§ **AVAILABLE DATA**
(** * runtime/art_method.cc: invocation, code lookup, catch blocks, Xposed hooks

    A shallow embedding of [ArtMethod]'s operations from
    [runtime/art_method.cc].  The runtime is a record [World] holding the
    linear-alloc'd [ArtMethod]s, the hook records, the threads and a trace
    of the calls made to collaborators; every operation is a function in
    the state-and-fault monad [M].  A failed [CHECK] aborts the process
    ([Abort]); an exception thrown to managed code is the thread's pending
    exception. *)

From Stdlib Require Import ZArith List Bool Lia Ascii String.
From stdpp Require Import base option list gmap strings.

Local Open Scope Z_scope.

(** ** Machine data *)

(** Addresses ([void*], [ArtMethod*], [Thread*], ...); [nullptr] is 0. *)
Abbreviation ptr := Z.
Definition nullptr : ptr := 0.

(** [~x] on a [uint32_t]. *)
Definition uint32_not (x : Z) : Z := Z.land (Z.lnot x) (Z.ones 32).

(** The access-flag constants of [modifiers.h], which is not part of the
    sources at hand: they are parameters of the development. *)
Class Modifiers := {
  kAccStatic : Z;
  kAccSynchronized : Z;
  kAccNative : Z;
  kAccAbstract : Z;
  kAccConstructor : Z;
  kAccFastNative : Z;
  kAccDefault : Z;
  kAccDefaultConflict : Z;
  kAccXposedOriginalMethod : Z;
  kAccXposedHookedMethod : Z
}.

(** What the proofs need of them: the native flag is one bit of a
    [uint32_t], and the hooked-method flag is a non-zero mask that shares no
    bit with the fast-native flag, with the backup flag, nor with the flags
    [EnableXposedHook] removes. *)
Record ModifiersOk `{Modifiers} : Prop := {
  native_one_bit : exists n, 0 <= n < 32 /\ kAccNative = 2 ^ n;
  hooked_nonzero : kAccXposedHookedMethod <> 0;
  hooked_not_fast_native : Z.land kAccXposedHookedMethod kAccFastNative = 0;
  hooked_not_original : Z.land kAccXposedHookedMethod kAccXposedOriginalMethod = 0;
  hooked_not_native : Z.land kAccXposedHookedMethod kAccNative = 0;
  hooked_not_synchronized : Z.land kAccXposedHookedMethod kAccSynchronized = 0;
  hooked_not_abstract : Z.land kAccXposedHookedMethod kAccAbstract = 0;
  hooked_not_default : Z.land kAccXposedHookedMethod kAccDefault = 0;
  hooked_not_conflict : Z.land kAccXposedHookedMethod kAccDefaultConflict = 0
}.

(** The well-known entry points ([runtime_asm_entrypoints.h]) and the class
    linker's stub tests, parameters as well. *)
Class EntryPoints := {
  GetQuickProxyInvokeHandler : ptr;
  GetQuickToInterpreterBridge : ptr;
  GetJniDlsymLookupStub : ptr;
  GetQuickInstrumentationEntryPoint : ptr;
  GetQuickInstrumentationExitPc : ptr;
  IsQuickGenericJniStub : ptr -> bool;
  IsQuickResolutionStub : ptr -> bool;
  IsQuickToInterpreterBridge : ptr -> bool
}.

(** [kIsDebugBuild]: whether [DCHECK]s are compiled in. *)
Class Build := { kIsDebugBuild : bool }.

(** Modelled from the spec: a code item, with its instructions (16-bit code
    units) and its exception-handler table: each try range lists its
    handlers in table order as (type index, handler address), a catch-all
    handler carrying the type index [kDexNoIndex16] ([dex_file.h] is not at
    hand). *)
Record TryItem := mkTryItem {
  start_addr_ : Z;
  insn_count_ : Z;
  handlers_ : list (Z * Z)
}.

Record CodeItem := mkCodeItem {
  insns_ : list Z;
  tries_ : list TryItem
}.

(** The constants of the dex format and the code items of the dex file, by
    code-item offset (none at offset 0). *)
Class DexFiles := {
  kDexNoIndex : Z;
  kDexNoIndex16 : Z;
  MOVE_EXCEPTION : Z;
  GetCodeItemAt : Z -> option CodeItem
}.

(** ** The data model *)

(** Modelled from the spec: the fields of [ArtMethod] ([art_method.h] is
    not at hand): declaring class, access flags, code-item offset, method
    index, hotness counter, the ignore-AOT mark, profiling info and the two
    entry points. *)
Record ArtMethod := mkArtMethod {
  declaring_class_ : ptr;
  access_flags_ : Z;
  dex_code_item_offset_ : Z;
  dex_method_index_ : Z;
  hotness_count_ : Z;
  ignore_aot_code_ : bool;
  profiling_info_ : ptr;
  entry_point_from_jni_ : ptr;
  entry_point_from_quick_compiled_code_ : ptr
}.

(** [struct XposedHookInfo]: the hook record stored in place of the native
    entry point. *)
Record XposedHookInfo := mkXposedHookInfo {
  reflected_method : Z;
  additional_info : Z;
  original_method : ptr
}.

(** Modelled from the spec: a code region [[start, start+size)] with its
    header ([oat_quick_method_header.h] is not at hand). *)
Record OatQuickMethodHeader := mkHeader {
  code_ : ptr;
  code_size_ : Z
}.

Inductive Throwable :=
| StackOverflowError
| IllegalArgumentException (msg : string)
| NoClassDefFoundError (type_idx : Z)
| DeoptimizationException
| JavaThrowable (obj : ptr).

Inductive ThreadState := kRunnable | kSuspended | kNative.
Lemma lstrip_spaced (b b' : bool) (s : string) :
  spaced b s = true -> spaced b' (Str.lstrip Chars.is_space s) = true.
Proof.
  revert b. induction s as [|c s IH]; intros b; simpl; [done|].
  destruct (Chars.is_space c) eqn:Hsp.
  - rewrite !andb_true_iff. intros [_ Hs]. by eapply IH.
  - simpl. by rewrite Hsp.
Qed.

Lemma lstrip_not_space (s : string) (c : ascii) (r : string) :
  Str.lstrip Chars.is_space s = String c r -> Chars.is_space c = false.
Proof. apply lstrip_head. Qed.

Lemma single_spaced_cons (b : bool) (c : ascii) (r : string) :
  single_spaced b (String c r)
  = if Chars.is_space c
    then Ascii.eqb c " " && negb b && single_spaced true r
    else negb (is_separator c) && single_spaced false r.
Proof. reflexivity. Qed.

Lemma rstrip_single_spaced (b : bool) (s : string) :
  spaced b s = true ->
  Str.rstrip Chars.is_space s <> "" ->
  single_spaced b (Str.rstrip Chars.is_space s) = true.
Proof.
  revert b. induction s as [|c s IH]; intros b; simpl; [done|].
  destruct (Chars.is_space c) eqn:Hsp.
  - rewrite !andb_true_iff. intros [[Hc Hb] Hs].
    specialize (IH true Hs).
    destruct (Str.rstrip Chars.is_space s) as [|a r]; [done|]. intros _.
    rewrite single_spaced_cons, Hsp, Hc, Hb. by apply IH.
  - rewrite andb_true_iff. intros [Hc Hs].
    specialize (IH false Hs).
    destruct (Str.rstrip Chars.is_space s) as [|a r]; intros _.
    + rewrite single_spaced_cons, Hsp, Hc. done.
    + rewrite single_spaced_cons, Hsp, Hc. by apply IH.
Qed.

Lemma separators_to_spaces_cons (c : ascii) (r : string) :
  separators_to_spaces (String c r)
  = String (if is_separator c then " "%char else c) (separators_to_spaces r).
Proof. reflexivity. Qed.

§ **TASK**
Repeat the data above starting at the line with "Lemma rstrip_single_spaced (b" and ending at its last line, exactly, with no other lines.

§ **ANSWER BOX**
Lemma rstrip_single_spaced (b : bool) (s : string) :
  spaced b s = true ->
  Str.rstrip Chars.is_space s <> "" ->
  single_spaced b (Str.rstrip Chars.is_space s) = true.
Proof.
  revert b. induction s as [|c s IH]; intros b; simpl; [done|].
  destruct (Chars.is_space c) eqn:Hsp.
  - rewrite !andb_true_iff. intros [[Hc Hb] Hs].
    specialize (IH true Hs).
    destruct (Str.rstrip Chars.is_space s) as [|a r]; [done|]. intros _.
    rewrite single_spaced_cons, Hsp, Hc, Hb. by apply IH.
  - rewrite andb_true_iff. intros [Hc Hs].
    specialize (IH false Hs).
    destruct (Str.rstrip Chars.is_space s) as [|a r]; intros _.
    + rewrite single_spaced_cons, Hsp, Hc. done.
    + rewrite single_spaced_cons, Hsp, Hc. by apply IH.
Qed.

Lemma separators_to_spaces_cons (c : ascii) (r : string) :
  separators_to_spaces (String c r)
  = String (if is_separator c then " "%char else c) (separators_to_spaces r).
Proof. reflexivity. Qed.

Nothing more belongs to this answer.